Ağaca tırmanırken öğrendiklerimiz
Oyunun risk içermesi gerektiğine dair tartışmalar oyun uzmanları arasında uzun zamandır devam ediyor. “Oyunda risk ne demek?”, “Risk çocuklar için iyi bir şey olabilir mi?”, “Ya çocuklar oyun oynarken yaralanırsa?”, “Ya ebeveyn olarak itibarım ne olacak?”. Oyun alanı güvenliği uzmanı olan ve bu tür sorularla her gün karşılaşan Uluslararası Oyun Derneği’nden David Yearley ile oyunda […]
Oyunun risk içermesi gerektiğine dair tartışmalar oyun uzmanları arasında uzun zamandır devam ediyor. “Oyunda risk ne demek?”, “Risk çocuklar için iyi bir şey olabilir mi?”, “Ya çocuklar oyun oynarken yaralanırsa?”, “Ya ebeveyn olarak itibarım ne olacak?”. Oyun alanı güvenliği uzmanı olan ve bu tür sorularla her gün karşılaşan Uluslararası Oyun Derneği’nden David Yearley ile oyunda risk unsurunu konuştuk.
Çocuğa, riskten arındırılmış bir oyun ortamı mı sağlamalı yoksa oyun risk unsurlarını da barındırmalı? Oyunda risk unsuru tartışmaları sırasında sıklıkla gözden kaçırılan şey çocukların risk almasına karşı yetişkinlerin aşırı korumacı tavırlarının sonuçları. Çocukların oyunu sırasında riski deneyimlemerini engellemek neye yol açıyor?
Çocukların kendi seçecekleri yöntemlerle ve nasıl istiyorlarsa oyun oynama haklarına sahip olmaya ihtiyaçları var. Çocukların bu seçimi, eğlenceli ve zorlu olabilir, tam da bu, oyuna aynı zamanda bir risk unsuru katıyor. Risk almak, çocuklar bu öğrenme sürecinin doğrudan farkında olmasalar bile onların yaşarken öğrenmelerini sağlıyor.
Hayatta hepimiz kararlar alıyoruz. Aslında yetişkinler olarak çocukların karşılayabileceği uygun risklerin neler olduğuna karar vererek de onlar adına bazı kararlar alıyoruz.
Çocukları bazı risklerden korumak mümkün olabilir ancak hepsinden korumak mümkün değil. Yetişkinlerin, çocukları risklerden korumak için gösterdikleri aşırı korumacı tavırlar iki kayba yol açabiliyor:
- Çocukların risk almasını engellemek onların oyun imkanlarını engelliyor,
- Çocukların risk almasını engellemek onların karşılaştıkları durumlar karşısında riskleri nasıl yönetebileceklerini öğrenme fırsatını ortadan kaldırıyor.
Çocukların oyun sırasında aldıkları riskler sadece fiziksel yaralanma riskleri değil. Çocuklar arkadaşlarıyla ve etraflarındaki diğer çocuklarla etkileşime girdikçe duygusal ve psikolojik risklerle de karşı karşıya kalır. Bu riskleri yönetebiliyor olmak büyümenin, birey olmanın ve direnç geliştirmenin bir parçasıdır.
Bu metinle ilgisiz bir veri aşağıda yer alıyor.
(** A [scale_down] call in an episode: what precedes and what follows it. *)
Lemma episode_scale_down self job tr pre j g r post :
  episode self job tr -> tr = pre ++ Call.ScaleDown j g r :: post ->
  exists pre0 reg, Forall guard_call pre0 /\ j = Core.job_id reg /\ g = nomad_group reg /\
    pre = pre0 ++ passed self job ++ [Call.Lookup job (Ok (Some reg))] /\
    aftermath self job r post.
Proof.
  assert (Hg : forall c, guard_call c = true -> is_scale_down c = false) by (by intros []).
  intros He Heq. destruct He as [tr Htr|pre0 e Hp|pre0 r0 Hp|pre0 reg r0 post0 Hp Ha].
  - exfalso. by apply (split_at_none is_scale_down tr pre (Call.ScaleDown j g r) post);
      [apply guard_calls_forallb|..].
  - exfalso. eapply (split_at_none is_scale_down _ pre (Call.ScaleDown j g r) post); [|done|exact Heq].
    by rewrite !forallb_app, (guard_calls_forallb _ pre0), passed_forallb.
  - exfalso. eapply (split_at_none is_scale_down _ pre (Call.ScaleDown j g r) post); [|done|exact Heq].
    by rewrite !forallb_app, (guard_calls_forallb _ pre0), passed_forallb.
  - exists pre0, reg.
    assert (Hsplit : (pre0 ++ passed self job ++ [Call.Lookup job (Ok (Some reg))])
      ++ Call.ScaleDown (Core.job_id reg) (nomad_group reg) r0 :: post0
      = pre ++ Call.ScaleDown j g r :: post) by (by rewrite <- Heq, <- !app_assoc).
    apply (split_at_unique is_scale_down) in Hsplit as (-> & ? & ->); simplify_eq; try done.
    + by rewrite !forallb_app, (guard_calls_forallb _ pre0), passed_forallb.
    + by eapply aftermath_no_scale_down.
Qed.

(** The calls made for a job: none of them touches the lock or the list of idle
    jobs, and a lookup is of the job itself. *)
Definition call_for (job : JobId) (c : Call.t) : Prop :=
  match c with
  | Call.Lookup j _ => j = job
  | Call.AcquireLock _ _ _ | Call.ReleaseLock _ _ | Call.GetIdleJobs _ _ => False
  | _ => True
  end.

Lemma guard_calls_for job tr : Forall guard_call tr -> Forall (call_for job) tr.
Proof. intros Htr. eapply Forall_impl; [exact Htr|]. by intros []. Qed.

Lemma episode_calls_for self job tr : episode self job tr -> Forall (call_for job) tr.
Proof.
  assert (Hpassed : Forall (call_for job) (passed self job)).
  { unfold passed, if_probed. case_match; by repeat constructor. }
  assert (Hafter : forall r post, aftermath self job r post -> Forall (call_for job) post).
  { intros r post [r1 r2|j o r1 t r2|j n _|j k r1 r2 cl _ _ Hcl|e _ _];
      unfold if_enabled, if_probed; repeat case_match;
      try (destruct Hcl as [->|[_ [? ->]]]); by repeat constructor. }
  intros [tr' Htr|pre e Hp|pre r Hp|pre reg r post Hp Ha]; rewrite ?Forall_app; split_and?;
    eauto using guard_calls_for; by repeat constructor; eauto.
Qed.

Section results.
Context {W : Type} `{Orchestrator W} `{ActivityStore W} `{MissingJobTracker W}
  `{Registry W} `{Coordinator W} `{InFlight W} `{Probe W} `{Clock W} `{Cancellation W}.
Context (self : ScaleDownController).
Abbreviation TW := (Traced Call.t W).

(** C2.  The controller scales down only what its guards let through: whatever
    the services reply and whatever happens meanwhile, a [scale_down] call of
    [scale_down_job] comes after an in-flight check of that name that found no
    request, after a probe that found no traffic when a probe is configured, and
    after the lookup of the registration whose job and group it names; and it is
    the only one. *)
Theorem scale_down_guarded job :
  emits (W := deferred * TW) (scale_down_job self job) (fun tr _ =>
    forall pre j g r post, tr = pre ++ Call.ScaleDown j g r :: post ->
      Call.HasInFlight job false ∈ pre /\
      (traffic_probe self = true -> Call.ProbeTraffic job (Ok false) ∈ pre) /\
      (exists reg, Call.Lookup job (Ok (Some reg)) ∈ pre /\
         j = Core.job_id reg /\ g = nomad_group reg) /\
      forall j' g' r', Call.ScaleDown j' g' r' ∉ post).
Proof.
  eapply emits_mono; [apply emits_scale_down_job|]. intros tr [] He pre j g r post Htr; cbn beta in He.
  destruct (episode_scale_down self job tr pre j g r post He Htr)
    as (pre0 & reg & Hp & -> & -> & -> & Ha).
  unfold passed, if_probed. split_and!.
  - set_solver.
  - intros ->. set_solver.
  - exists reg. split_and!; [set_solver|done..].
  - intros j' g' r' Hin. apply aftermath_no_scale_down in Ha.
    apply list_elem_of_split in Hin as (l1 & l2 & ->).
    by apply (split_at_none is_scale_down _ l1 (Call.ScaleDown j' g' r') l2) in Ha.
Qed.

(** C40.  What follows a [scale_down] reply is the reply's own branch: on success
    the job is marked dormant, its activity removed and its baseline cleared;
    a deployment in progress refreshes the activity; a missing job is counted
    and, from the threshold on, cleaned up and deregistered; any other error
    leaves everything as it was. *)
Theorem scale_down_outcomes job :
  emits (W := deferred * TW) (scale_down_job self job) (fun tr _ =>
    forall pre j g r post, tr = pre ++ Call.ScaleDown j g r :: post -> aftermath self job r post).
Proof.
  eapply emits_mono; [apply emits_scale_down_job|]. intros tr [] He pre j g r post Htr; cbn beta in He.
  by destruct (episode_scale_down self job tr pre j g r post He Htr) as (? & ? & _ & _ & _ & _ & ?).
Qed.

(** C16.  A registration is dropped only for a job that Nomad has repeatedly
    reported missing: a [deregister] call is for this job, auto-deregistration
    is enabled, Nomad's reply to the scale-down was "job not found" and the
    counter's reply had reached the threshold. *)
Theorem deregister_only_missing job :
  emits (W := deferred * TW) (scale_down_job self job) (fun tr _ =>
    forall pre j r post, tr = pre ++ Call.Deregister j r :: post ->
      j = job /\ auto_deregister_enabled self = true /\
      (exists j' g x, Call.ScaleDown j' g (Err (NscaleError.JobNotFound x)) ∈ pre) /\
      exists k, Call.IncrementNotFound job (Ok k) ∈ pre /\ auto_deregister_threshold self <= k).
Proof.
  set (is_dereg c := match c with Call.Deregister _ _ => true | _ => false end).
  assert (Hg : forall c, guard_call c = true -> is_dereg c = false) by (by intros []).
  eapply emits_mono; [apply emits_scale_down_job|]. intros tr [] He pre j r post Htr.
  destruct He as [tr Hc|pre0 e Hp|pre0 r0 Hp|pre0 reg r0 post0 Hp Ha].
  - exfalso. apply (split_at_none is_dereg tr pre (Call.Deregister j r) post); [|done|done].
    by apply guard_calls_forallb.
  - exfalso. eapply (split_at_none is_dereg _ pre (Call.Deregister j r) post); [|done|exact Htr].
    by rewrite !forallb_app, (guard_calls_forallb _ pre0), passed_forallb.
  - exfalso. eapply (split_at_none is_dereg _ pre (Call.Deregister j r) post); [|done|exact Htr].
    by rewrite !forallb_app, (guard_calls_forallb _ pre0), passed_forallb.
  - assert (Hpre : forallb (fun c => negb (is_dereg c)) (pre0 ++ passed self job) = true)
      by (by rewrite !forallb_app, (guard_calls_forallb _ pre0), passed_forallb).
    destruct Ha as [r1 r2|j0 o r1 t r2|j0 n Hn|j0 k r1 r2 cl Hen Hk Hcl|e He1 He2].
    1,2,3,5: exfalso; eapply (split_at_none is_dereg _ pre (Call.Deregister j r) post); [|done|exact Htr];
        rewrite app_assoc, forallb_app, Hpre; unfold if_enabled, if_probed; by repeat case_match.
    assert (Hsplit : ((pre0 ++ passed self job) ++ Call.Lookup job (Ok (Some reg))
        :: Call.ScaleDown (Core.job_id reg) (nomad_group reg) (Err (NscaleError.JobNotFound j0))
        :: Call.IncrementNotFound job (Ok k) :: Call.MarkDormant job :: Call.RemoveActivity job r1
        :: if_probed self [Call.ClearBaseline job]) ++ Call.Deregister job r2 :: cl
        = pre ++ Call.Deregister j r :: post) by (rewrite <- Htr; by rewrite <- !app_assoc).
    apply (split_at_unique is_dereg) in Hsplit as (-> & ? & ->); simplify_eq; try done.
    + split_and!; try done; [exists (Core.job_id reg), (nomad_group reg), j0; set_solver|exists k; split; [set_solver|done]].
    + rewrite forallb_app, Hpre. unfold if_probed. by case_match.
    + by destruct Hcl as [->|[_ [? ->]]].
Qed.

Lemma emits_scale_down_jobs l :
  emits (W := deferred * TW) (scale_down_jobs self l)
    (fun tr _ => Forall (fun c => exists job, job ∈ l /\ call_for job c) tr).
Proof.
  induction l as [|job l IH]; simpl; [by emit|]. emit. intros ? [] ->.
  - emit. rewrite app_nil_r. repeat constructor. exists job. split; [left|done].
  - eapply emits_bind; [apply emits_scale_down_job|]. intros tr [] Htr.
    eapply emits_mono; [exact IH|]. intros tr' [] Hl. simpl. constructor; [exists job; split; [left|done]|].
    apply Forall_app. split.
    + eapply Forall_impl; [by eapply episode_calls_for|]. intros c Hc. exists job. split; [left|done].
    + eapply Forall_impl; [exact Hl|]. intros c (job' & Hj & Hc). exists job'. split; [by right|done].
Qed.
#[local] Hint Extern 1 (emits (lift (logged _)) _) => eapply emits_lift_logged : emits.

(** The lock brackets a tick: when the lock is refused or cannot be asked
    for, the tick makes no other call; otherwise the last call releases it, on
    every path, no other lock call is made in between, and only jobs that the
    store reported idle are looked up. *)
Theorem tick_holds_lock :
  emits (W := deferred * TW) (tick self) (fun tr _ =>
    (exists r, r <> Ok true /\ tr = [Call.AcquireLock SCALE_DOWN_LOCK_KEY (lock_ttl self) r]) \/
    exists mid r idle, tr = Call.AcquireLock SCALE_DOWN_LOCK_KEY (lock_ttl self) (Ok true) :: mid
                        ++ [Call.ReleaseLock SCALE_DOWN_LOCK_KEY r] /\
      head mid = Some (Call.GetIdleJobs (idle_threshold self) idle) /\
      forall c, c ∈ tail mid -> exists l, idle = Ok l /\ exists job, job ∈ l /\ call_for job c).
Proof.
  unfold tick, drop_lock_guard. emit; [|by intros ? e ->; left; exists (Err e)].
  intros ? [] ->; simpl negb; cbv iota; [|by emit; left; exists (Ok false)].
  eapply emits_bind with (P := fun tr _ => exists idle mid,
    tr = Call.GetIdleJobs (idle_threshold self) idle :: mid /\
    (mid = [] \/ exists l, idle = Ok l /\ Forall (fun c => exists job, job ∈ l /\ call_for job c) mid)).
  - emit; [|by intros ? e ->; exists (Err e), []; auto].
    intros ? l ->. eapply emits_bind; [apply emits_scale_down_jobs|]. intros mid [] Hmid.
    emit. exists (Ok l), mid. rewrite app_nil_r. split; [done|]. right. exists l. split; [done|].
    exact Hmid.
  - intros ? r (idle & mid & -> & Hmid). emit. intros ? _ [r2 ->]. emit. right.
    exists (Call.GetIdleJobs (idle_threshold self) idle :: mid), r2, idle.
    split_and!; [by rewrite app_nil_r|done|]. simpl.
    intros c Hc. destruct Hmid as [->|(l & -> & Hl)]; [by apply elem_of_nil in Hc|].
    exists l. split; [done|]. by eapply Forall_forall in Hl.
Qed.

End results.

Lemma deferred_guard_run W `{Clock W} job (d : deferred) (w : W) :
  deferred_guard job (d, w) =
  match d !! job with
  | Some entry =>
      let '(t, w') := now w in
      if bool_decide (t < entry) then (true, (d, w')) else (false, (delete job d, w'))
  | None => (false, (d, w))
  end.
Proof.
  unfold deferred_guard, bind, get_st, lift, modify_st, ret. cbn [fst snd].
  destruct (d !! job) as [e|]; [|done]. cbn [fst snd].
  destruct (now w) as [t w']. cbn [fst snd]. destruct (bool_decide (t < e)); done.
Qed.

(** A blocked scale-down backs off: after Nomad reports a deployment in
    progress at time [t], every attempt on that job before [t] plus 30 seconds
    returns after one look at the clock, changing nothing; from then on it runs
    as if the job had never been deferred. *)
Theorem blocked_job_backs_off W `{Orchestrator W} `{ActivityStore W} `{MissingJobTracker W}
    `{Registry W} `{Coordinator W} `{InFlight W} `{Probe W} `{Clock W}
    self job j o d (w : W) t w1 d1 w2 w' t' w'' :
  now w = (t, w1) ->
  handle_scale_down_result self job (Err (NscaleError.DeploymentInProgress j o)) (d, w) = (tt, (d1, w2)) ->
  now w' = (t', w'') ->
  scale_down_job self job (d1, w') =
    if bool_decide (t' < t + DEPLOYMENT_BACKOFF) then (tt, (d1, w''))
    else scale_down_job self job (delete job d1, w'').
Proof.
  intros Hnow Hres Hnow'.
  assert (d1 !! job = Some (t + DEPLOYMENT_BACKOFF)) as Hd.
  { unfold handle_scale_down_result, logged, bind, lift, modify_st, ret in Hres. simpl in Hres.
    rewrite Hnow in Hres. simpl in Hres. destruct (record_activity job w1). simplify_eq.
    apply lookup_insert_eq. }
  unfold scale_down_job, bind. rewrite !deferred_guard_run, Hd, Hnow', lookup_delete_eq.
  by destruct (bool_decide (t' < t + DEPLOYMENT_BACKOFF)).
Qed.

(** ** Concrete runs *)

Definition demo : ScaleDownController :=
  new_controller true (duration_from_secs 300) (duration_from_secs 30) true 5.

Definition blocked : Result unit := Err (NscaleError.DeploymentInProgress "web" "scale down").

Lemma blocked_job_backs_off_witness :
  scale_down_job (W := Toy.world) demo "web"
    (<["web" := DEPLOYMENT_BACKOFF]> ∅, Toy.with_clock (duration_from_secs 10) Toy.quiet)
  = (tt, (<["web" := DEPLOYMENT_BACKOFF]> ∅, Toy.with_clock (duration_from_secs 10) Toy.quiet)).
Proof.
  rewrite (blocked_job_backs_off Toy.world demo "web" "web" "scale down" ∅ Toy.quiet 0 Toy.quiet
             (<["web" := DEPLOYMENT_BACKOFF]> ∅) (Toy.with_activity (<["web" := 0]> ∅) Toy.quiet)
             (Toy.with_clock (duration_from_secs 10) Toy.quiet) (duration_from_secs 10)
             (Toy.with_clock (duration_from_secs 10) Toy.quiet));
    [vm_compute; reflexivity | reflexivity | vm_compute; reflexivity | reflexivity].
Defined.

(** A job registered under its id and under another service name, with one
    request in flight for the job and none for the name. *)
Definition shop : JobRegistration := mkReg "shop-job" "shop" "main".
Definition aliased : Toy.world :=
  Toy.with_in_flight {["shop-job" := 1]}
    (Toy.with_registry (<["shop" := shop]> {["shop-job" := shop]}) Toy.quiet).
Düşeceği ve yaralanacağı ihtimali yüzünden çocuğumu ağaca tırmanmasını engellersem sadece bu durum için ağaçtan düşüp zarar görmeyeceğinden emin olabilirim. Peki çocuğumun ağaca tırmanmasını engellememin sebep olduğu sonuçlar? Çocuğum hiçbir zaman ağaca tırmanmanın verdiği keyfi tadamayacak, cesaret duygusunu tatması engellenmiş olacak, etrafını farklı bir açıdan görme şansını yakalayamayacak, bir ağaca nasıl tırmanılacağını hiçbir zaman öğrenemeyecek.
Oysa çocuğum ağaça tırmanmayı deneyimledikçe daha yükseğe tırmanmak isteyecek ve belki daha fazla risk alacak. Aynı zamanda kendi sınırlarını görmeyi ve karşılaştığı riskleri yönetmeyi öğrenecek. Daha yükseğe çıktıkça daha dikkatli olacak ve işin eğlencesi de deneyimle birlikte gelecek.
Bu yüzden ebeveynler, karar alıcılar, politika yapıcılar yani yetişkinler olarak çocuklar adına karar aldığımız her an, risk almanın getirdiği faydaları ve bizim seçimlerimizin sonuçlarını da düşünmeye ihtiyacımız var.
David Yearley, Uluslararası Oyun Derneği (IPA) kurul üyesi ve İngiltere merkezli oyun alanları ve kazaları üzerine çalışan bir organizasyon olan The Royal Society for Prevention of Accidents’te Oyun Güvenliği Biriminin Başkanı.